RAW DATA below:

(* ===== verification/Pmm.v ===== *)
(** * pmm.c: the physical memory manager

    Each usable region of the memory map has up to [MAXORDER] bitmaps, one bit
    per block of [0x4000 << order] bytes.  A bitmap is the list of the 64-bit
    words allocated for it; an access past it, through a null bitmap or past the
    ten orders is [OutOfBounds]; [1<<n] is the [int] shift the source writes. *)

From S2P Require Import Prelude Kmonad Mmap.

Definition MAXORDER : Z := 10.
Definition ORDER_MIN_BLOCK_SIZE : Z := 0x4000.
Definition ORDER_BLOCK_SIZE (o : Z) : Z := Z.shiftl 1 o * ORDER_MIN_BLOCK_SIZE.
Definition MEMORY_TYPE_ANY : Z := 0x0.
Definition MEMORY_TYPE_1MB : Z := 0x1.
Definition MEMORY_TYPE_LOW : Z := 0x2.
Definition MEMORY_TYPE_HGH : Z := 0x3.
Definition MEMORY_TYPE_ISA : Z := 0x4.
Definition MEMORY_ALLOCATION_FAILED : Z := 0xFFF.
Definition ORDER_IS_RIGHT_BLOCK (blk : Z) : bool := negb (Z.land ((blk + 2) mod 2) 1 =? 0).
Definition ORDER_GET_PARENT_BIT_LBIT (lblk idx : Z) : Z := Z.shiftr (u64 (u64 (idx * 64) + lblk)) 1.
Definition ORDER_ADDRESS_TO_BIT (addr base : Z) : Z := u64 (addr - base) / ORDER_MIN_BLOCK_SIZE.
Definition ORDER_GET_IDX_FROM_BIT (bit : Z) : Z := bit / 64.
Definition ORDER_GET_CHILD_NUM (order pbit : Z) : Z := u64 (Z.shiftl (u64 pbit) order).
Definition ORDER_CALCULATE_ABS_ADDRESS (order bit base : Z) : Z :=
  u64 (u64 (ORDER_GET_CHILD_NUM order bit * ORDER_MIN_BLOCK_SIZE) + base).

Record memOrder := MemOrder {
  entryn : Z;                    (* uint32_t *)
  used : Z;                      (* uint32_t *)
  entry : option (list Z)        (* uint64_t*, [None] for NULL *)
}.

Record memRegion := MemRegion {
  mr_type : Z; mr_flags : Z; base : Z; limit : Z; blockCount : Z; ordern : Z;
  mr_order : list memOrder       (* struct memOrder order[MAXORDER] *)
}.

Record pmm := Pmm {
  regionCount : Z;
  region : list memRegion;       (* [] until it is allocated *)
  buddyLock : Z;
  shouldInit : bool
}.

Definition memOrder0 : memOrder := MemOrder 0 0 None.
Definition memRegion0 : memRegion := MemRegion 0 0 0 0 0 0 (replicate 10 memOrder0).
Definition pmm0 : pmm := Pmm 0 [] 0 true.

Definition set_orders (os : list memOrder) (r : memRegion) : memRegion :=
  MemRegion (mr_type r) (mr_flags r) (base r) (limit r) (blockCount r) (ordern r) os.
Definition set_region (rs : list memRegion) (s : pmm) : pmm :=
  Pmm (regionCount s) rs (buddyLock s) (shouldInit s).
Definition set_buddyLock (l : Z) (s : pmm) : pmm := Pmm (regionCount s) (region s) l (shouldInit s).

(** [r->order[o]], [r->order[o].entry[i]] and their updates. *)
Definition order_get (o : Z) : M memRegion memOrder := r ← get; array_get (mr_order r) o.
Definition order_put (o : Z) (mo : memOrder) : M memRegion unit :=
  r ← get; os ← array_set (mr_order r) o mo; put (set_orders os r).
Definition word_get (o i : Z) : M memRegion Z :=
  mo ← order_get o;
  match entry mo with Some ws => array_get ws i | None => fail OutOfBounds end.
Definition word_put (o i w : Z) : M memRegion unit :=
  mo ← order_get o;
  match entry mo with
  | Some ws => ws' ← array_set ws i w; order_put o (MemOrder (entryn mo) (used mo) (Some ws'))
  | None => fail OutOfBounds
  end.
Definition add_used (o n : Z) : M memRegion unit :=
  mo ← order_get o; order_put o (MemOrder (entryn mo) (u32 (used mo + n)) (entry mo)).

(** [entry[i] |= (1<<b)] and [entry[i] &= ~(1<<b)]: the [int] is converted to
    [uint64_t]. *)
Definition word_or_bit (o i b : Z) : M memRegion unit :=
  v ← int_bit b; w ← word_get o i; word_put o i (Z.lor w (u64 v)).
Definition word_clear_bit (o i b : Z) : M memRegion unit :=
  v ← int_bit b; w ← word_get o i; word_put o i (Z.land w (u64 (Z.lnot v))).
Definition word_test_bit (o i b : Z) : M memRegion bool :=
  w ← word_get o i; v ← int_bit b; mret (negb (Z.land w (u64 v) =? 0)).

(** ** Bitmaps *)

Definition setBit (order idx bit : Z) : M memRegion unit :=
  let childBaseBit := ORDER_GET_CHILD_NUM order bit in
  let childBaseBit := if ORDER_IS_RIGHT_BLOCK childBaseBit then childBaseBit - 1 else childBaseBit in
  let childBaseIdx := ORDER_GET_IDX_FROM_BIT childBaseBit in
  let childBaseBit := childBaseBit / 64 in
  _ ← iter (S (Z.to_nat order)) (λ '(i, cbit, cidx),
    if negb (i <? order) then mret (inr tt)
    else
      _ ← word_or_bit i cidx cidx;
      _ ← add_used i 2;
      let cbit := ORDER_GET_PARENT_BIT_LBIT cbit cidx in
      mret (inl (i + 1, cbit mod 64, ORDER_GET_IDX_FROM_BIT cbit)))
    (0, childBaseBit, childBaseIdx);
  _ ← word_or_bit order idx bit;
  _ ← add_used order 1;
  let bit := if ORDER_IS_RIGHT_BLOCK bit then bit - 1 else bit in
  let bit := u8 (ORDER_GET_PARENT_BIT_LBIT bit idx) in
  let idx := ORDER_GET_IDX_FROM_BIT bit in
  let bit := bit / 64 in
  r ← get;
  iter (S (Z.to_nat (ordern r))) (λ '(order, idx, bit),
    if negb (order <? ordern r) then mret (inr tt)
    else
      mo ← order_get order;
      if entryn mo =? 0 then mret (inr tt)
      else
        _ ← word_or_bit order idx bit;
        _ ← add_used order 1;
        let bit := u8 (ORDER_GET_PARENT_BIT_LBIT bit idx) in
        mret (inl (u16 (order + 1), ORDER_GET_IDX_FROM_BIT bit, bit mod 64)))
    (u16 (order + 1), idx, bit).

Definition freeBit (order idx bit : Z) : M memRegion unit :=
  let lbit := if ORDER_IS_RIGHT_BLOCK bit then bit else u8 (bit - 1) in
  let test := if ORDER_IS_RIGHT_BLOCK bit then lbit else u8 (bit + 1) in
  _ ← word_clear_bit order idx bit;
  buddy ← word_test_bit order idx test;
  if (buddy : bool) then mret tt
  else
    iter (S (Z.to_nat MAXORDER)) (λ '(order, parentIdx, parentBit),
      if negb (order <? MAXORDER) then mret (inr tt)
      else
        let parentBit := u8 (ORDER_GET_PARENT_BIT_LBIT parentBit parentIdx) in
        let parentIdx := ORDER_GET_IDX_FROM_BIT parentBit in
        let parentBit := parentBit mod 64 in
        _ ← word_clear_bit order parentIdx parentBit;
        b ← word_test_bit order parentIdx (parentBit + 1);
        mret (if (b : bool) then inr tt else inl (u16 (order + 1), parentIdx, parentBit)))
      (u16 (order + 1), u8 idx, bit).

(** The inner loop of [allocRegion]: the first clear bit of word [idx]. *)
Definition find_bit (order idx i n : Z) : M memRegion Z :=
  iter 65 (λ '(i, bit),
    if negb ((i <? n) && (bit <? 64)) then mret (inr bit)
    else
      b ← word_test_bit order idx bit;
      mret (if (b : bool) then inl (u32 (i + 1), bit + 1) else inr bit)) (i, 0).

Definition allocRegion (order : Z) : M memRegion Z :=
  mo ← order_get order;
  if used mo >=? entryn mo then mret MEMORY_ALLOCATION_FAILED
  else
    '(idx, bit) ← iter (S (Z.to_nat (entryn mo / 64 + 1))) (λ '(i, idx),
      if negb (i <? entryn mo) then mret (inr (idx, -1))
      else
        let idx := i / 64 in
        w ← word_get order idx;
        if w =? 0xFFFFFFFFFFFFFFFF then mret (inl (u32 (i + 64), idx))
        else bit ← find_bit order idx i (entryn mo); mret (inr (idx, bit))) (0, 0);
    if bit =? -1 then mret MEMORY_ALLOCATION_FAILED
    else
      _ ← setBit order idx (u8 bit);
      r ← get;
      mret (ORDER_CALCULATE_ABS_ADDRESS order bit (base r)).

(** ** The allocator *)

(** Run an operation on [region[i]]. *)
Definition on_region {A} (i : Z) (m : M memRegion A) : M pmm A :=
  s ← get;
  r ← array_get (region s) i;
  match m r with
  | Ok a r' => _ ← put (set_region (updZ (region s) i r') s); mret a
  | Fault e => fail e
  end.

Definition get_buddyLock : M pmm unit :=
  s ← get;
  if Z.testbit (buddyLock s) 0 then fail Spin else put (set_buddyLock (Z.lor (buddyLock s) 1) s).
Definition free_buddyLock : M pmm unit := modify (set_buddyLock 0).

(** The first loop of [allocPhys]: [for(;order < MAXORDER; ++order){ if(sz >=
    bytes){break;} sz = sz<<order; }]. *)
Fixpoint order_loop (n : nat) (sz bytes order : Z) : Z :=
  match n with
  | O => order
  | S n' => if sz >=? bytes then order
            else order_loop n' (u64 (Z.shiftl sz order)) bytes (order + 1)
  end.
Definition order_for (bytes : Z) : Z := order_loop 10 ORDER_MIN_BLOCK_SIZE bytes 0.

(** The second loop: the index of the region that is used.  The test of
    [REGION_FLAG_COMPLETE] is [flags & (1<<0 == 0)], which is never true. *)
Fixpoint choose_region (rs : list memRegion) (i type flags order : Z) (best : option Z)
    : M pmm (option Z) :=
  match rs with
  | [] => mret best
  | r :: rs' =>
      let skip := choose_region rs' (i + 1) type flags order best in
      let take := choose_region rs' (i + 1) type flags order (Some i) in
      if negb (type =? MEMORY_TYPE_1MB) && (mr_type r =? MEMORY_TYPE_1MB) then skip
      else if negb (Z.land flags 1 =? 0) && negb (mr_type r =? type) then skip
      else
        mo ← array_get (mr_order r) order;
        if bool_decide (entry mo = None) then skip
        else if mr_type r =? type then take
        else if bool_decide (best = None) then take
        else if (mr_type r >? MEMORY_TYPE_1MB) && (mr_type r <? MEMORY_TYPE_ISA) then
          if i =? 0x3 then mret best else take
        else skip
  end.

(** [allocPhys]: the result and the value stored to [*actual]. *)
Definition allocPhys (bytes type flags : Z) : M pmm (Z * Z) :=
  _ ← get_buddyLock;
  let flags := if negb (Z.land flags 1 =? 0) && (type =? MEMORY_TYPE_ANY)
               then Z.land flags (u16 (Z.lnot 1)) else flags in
  let order := order_for bytes in
  if order >? MAXORDER then _ ← free_buddyLock; mret (MEMORY_ALLOCATION_FAILED, 0)
  else
    let flags := if type =? MEMORY_TYPE_1MB then Z.lor flags 1 else flags in
    s ← get;
    best ← choose_region (region s) 0 type flags order None;
    match best with
    | None => fail (Panic "No memory available")
    | Some i =>
        ptr ← on_region i (allocRegion order);
        _ ← free_buddyLock;
        mret (ptr, ORDER_BLOCK_SIZE order)
    end.

Definition KALIGN (addr : Z) : Z := Z.land addr 0xFFFFFFFFFFFFF000.
Definition IS_UNALIGNED (addr : Z) : bool := negb (Z.land addr 0xFFF =? 0).

Definition allocPhysAddress (addr bytes : Z) : M pmm Z :=
  _ ← get_buddyLock;
  s ← get;
  match find_from (λ r, (base r <? addr) && (limit r >? addr)) (region s) 0 with
  | None => _ ← free_buddyLock; mret MEMORY_ALLOCATION_FAILED
  | Some rn =>
      r ← array_get (region s) rn;
      _ ← iter (S (Z.to_nat (bytes / ORDER_MIN_BLOCK_SIZE + 1))) (λ '(bytes, ptr),
        if bytes =? 0 then mret (inr tt)
        else
          let bit := ORDER_ADDRESS_TO_BIT ptr (base r) in
          let idx := u32 (ORDER_GET_IDX_FROM_BIT bit) in
          _ ← on_region rn (setBit 0 idx (bit mod 64));
          mret (inl (if bytes >? ORDER_MIN_BLOCK_SIZE then bytes - ORDER_MIN_BLOCK_SIZE else 0,
                     u64 (ptr + ORDER_MIN_BLOCK_SIZE)))) (bytes, KALIGN addr);
      _ ← free_buddyLock;
      mret addr
  end.

Definition freePhys (ptr : Z) : M pmm unit :=
  if IS_UNALIGNED ptr then mret tt
  else
    _ ← get_buddyLock;
    s ← get;
    match find_from (λ r, (ptr >=? base r) && (ptr <=? limit r)) (region s) 0 with
    | None => mret tt                                    (* returns without FREE_LOCK *)
    | Some i =>
        r ← array_get (region s) i;
        let bit := ORDER_ADDRESS_TO_BIT ptr (base r) in
        let idx := ORDER_GET_IDX_FROM_BIT bit in
        _ ← on_region i (freeBit 0 idx (u8 bit));
        free_buddyLock
    end.

Definition freeNPhys (fuel : nat) (ptr bytes : Z) : M pmm unit :=
  if IS_UNALIGNED ptr then mret tt
  else
    iter fuel (λ '(i, bytes),
      _ ← freePhys (u64 (ptr + u32 (ORDER_MIN_BLOCK_SIZE * i)));
      mret (if u64 (bytes - ORDER_MIN_BLOCK_SIZE) <=? 0 then inr tt
            else inl (u32 (i + 1), u64 (bytes - ORDER_MIN_BLOCK_SIZE)))) (0, bytes).

(** ** Initialisation *)

Definition setRegionType (ent : mmapEntry) : Z :=
  if me_phys ent <? 0x100000 then MEMORY_TYPE_1MB
  else if me_phys ent <? 0x100000000 then MEMORY_TYPE_LOW
  else MEMORY_TYPE_HGH.

(** The bitmap of an order of [blc] blocks: [blc/64] zeroed words, at least one. *)
Definition new_bitmap (blc : Z) : list Z :=
  replicate (if blc / 64 =? 0 then 1%nat else Z.to_nat (blc / 64)) 0.

(** [while((blc > 0) && (order < MAXORDER))]: the orders and their number. *)
Fixpoint make_orders (n : nat) (blc : Z) : list memOrder :=
  match n with
  | O => []
  | S n' => if blc >? 0 then MemOrder (u32 blc) 0 (Some (new_bitmap blc)) :: make_orders n' (blc / 2)
            else []
  end.

Definition createRegion (rn : Z) (e : mmapEntry) (kinf : bootInfo) : M pmm unit :=
  s ← get;
  r ← array_get (region s) rn;
  let blc := me_bytes e / ORDER_MIN_BLOCK_SIZE in
  let blc := if negb (blc mod 2 =? 0) then blc - 1 else blc in
  let os := make_orders 10 blc in
  let r' := MemRegion (setRegionType e) (Z.lor (mr_flags r) 1) (me_phys e)
              (u64 (me_phys e + me_bytes e)) blc (Z.of_nat (length os))
              (os ++ drop (length os) (mr_order r)) in
  _ ← put (Pmm (regionCount s) (updZ (region s) rn r') (buddyLock s)
             (if mr_type r' >=? MEMORY_TYPE_LOW then false else shouldInit s));
  for_range 0 (mi_aentries (bi_mem kinf)) (λ z,
    a ← map_get (mi_aptr (bi_mem kinf)) z;
    if me_phys a <? me_phys e then mret tt
    else if u64 (me_phys a + me_bytes a) >? u64 (me_phys e + me_bytes e) then mret tt
    else _ ← allocPhysAddress (me_phys a) (me_bytes a); mret tt).

(** The other components [initPMM] starts. *)
Class BootCalls := {
  call_initKmalloc : M pmm unit;
  call_createFakeTask : M pmm unit;
  call_initPaging : M pmm unit;
  call_initKsym : Z → M pmm unit;
  call_initSLAB : M pmm unit;
  call_initVmalloc : M pmm unit
}.

Section init.
Context `{BootCalls}.

Definition usable (e : mmapEntry) : bool :=
(me_type e =? MMAP_TYPE_FREE) && negb (me_bytes e / ORDER_MIN_BLOCK_SIZE =? 0).
Definition set_parsed (e : mmapEntry) : mmapEntry :=
MmapEntry (me_magic e) (Z.lor (me_flags e) MMAP_FLAG_PARSED) (me_type e) (me_phys e)
  (me_virt e) (me_bytes e).

(** The first region that is LOW or HIGH memory: [frn] counts the FREE entries
  before it, itself included. *)
Fixpoint find_boot_region (es : list mmapEntry) (i frn : Z) : option (Z * Z * mmapEntry) :=
match es with
| [] => None
| e :: es' =>
    if negb (me_type e =? MMAP_TYPE_FREE) then find_boot_region es' (i + 1) frn
    else
      let frn := u32 (frn + 1) in
      let rt := setRegionType e in
      if negb (rt =? MEMORY_TYPE_LOW) && negb (rt =? MEMORY_TYPE_HGH)
      then find_boot_region es' (i + 1) frn
      else Some (i, frn, e)
end.

(** The last loop: [region[rn].type] is read after [++rn]. *)
Fixpoint init_regions (es : list mmapEntry) (rn : Z) (kinf : bootInfo) : M pmm unit :=
match es with
| [] => mret tt
| e :: es' =>
    if negb (me_type e =? MMAP_TYPE_FREE) then init_regions es' rn kinf
    else if negb (Z.land (me_flags e) MMAP_FLAG_PARSED =? 0) then init_regions es' rn kinf
    else
      _ ← createRegion rn e kinf;
      s ← get;
      r ← array_get (region s) (rn + 1);
      _ ← (if mr_type r >=? MEMORY_TYPE_LOW
           then put (Pmm (regionCount s) (region s) (buddyLock s) true) else mret tt);
      init_regions es' (rn + 1) kinf
end.

(** [initPMM] on the entries the memory map holds. *)
Definition initPMM (kinf : bootInfo) (es : list mmapEntry) : M pmm unit :=
_ ← call_initKmalloc;
_ ← call_createFakeTask;
_ ← call_initPaging;
_ ← call_initKsym (mi_symptr (bi_mem kinf));
s ← get;
let count := regionCount s + Z.of_nat (length (List.filter usable es)) in
_ ← put (Pmm count (replicate (Z.to_nat count) memRegion0) (buddyLock s) (shouldInit s));
es' ← match find_boot_region es 0 0 with
      | None => mret es
      | Some (i, frn, e) => _ ← createRegion frn e kinf; mret (updZ es i (set_parsed e))
      end;
_ ← call_initSLAB;
_ ← call_initVmalloc;
init_regions es' 0 kinf.
End init.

End of RAW DATA.

Every line from the first entry to the line containing "Definition MAXORDER : Z := 10." should be transcribed exactly, and nothing beyond it.

▶ TASK RESPONSE:
(* ===== verification/Pmm.v ===== *)
(** * pmm.c: the physical memory manager

    Each usable region of the memory map has up to [MAXORDER] bitmaps, one bit
    per block of [0x4000 << order] bytes.  A bitmap is the list of the 64-bit
    words allocated for it; an access past it, through a null bitmap or past the
    ten orders is [OutOfBounds]; [1<<n] is the [int] shift the source writes. *)

From S2P Require Import Prelude Kmonad Mmap.

Definition MAXORDER : Z := 10.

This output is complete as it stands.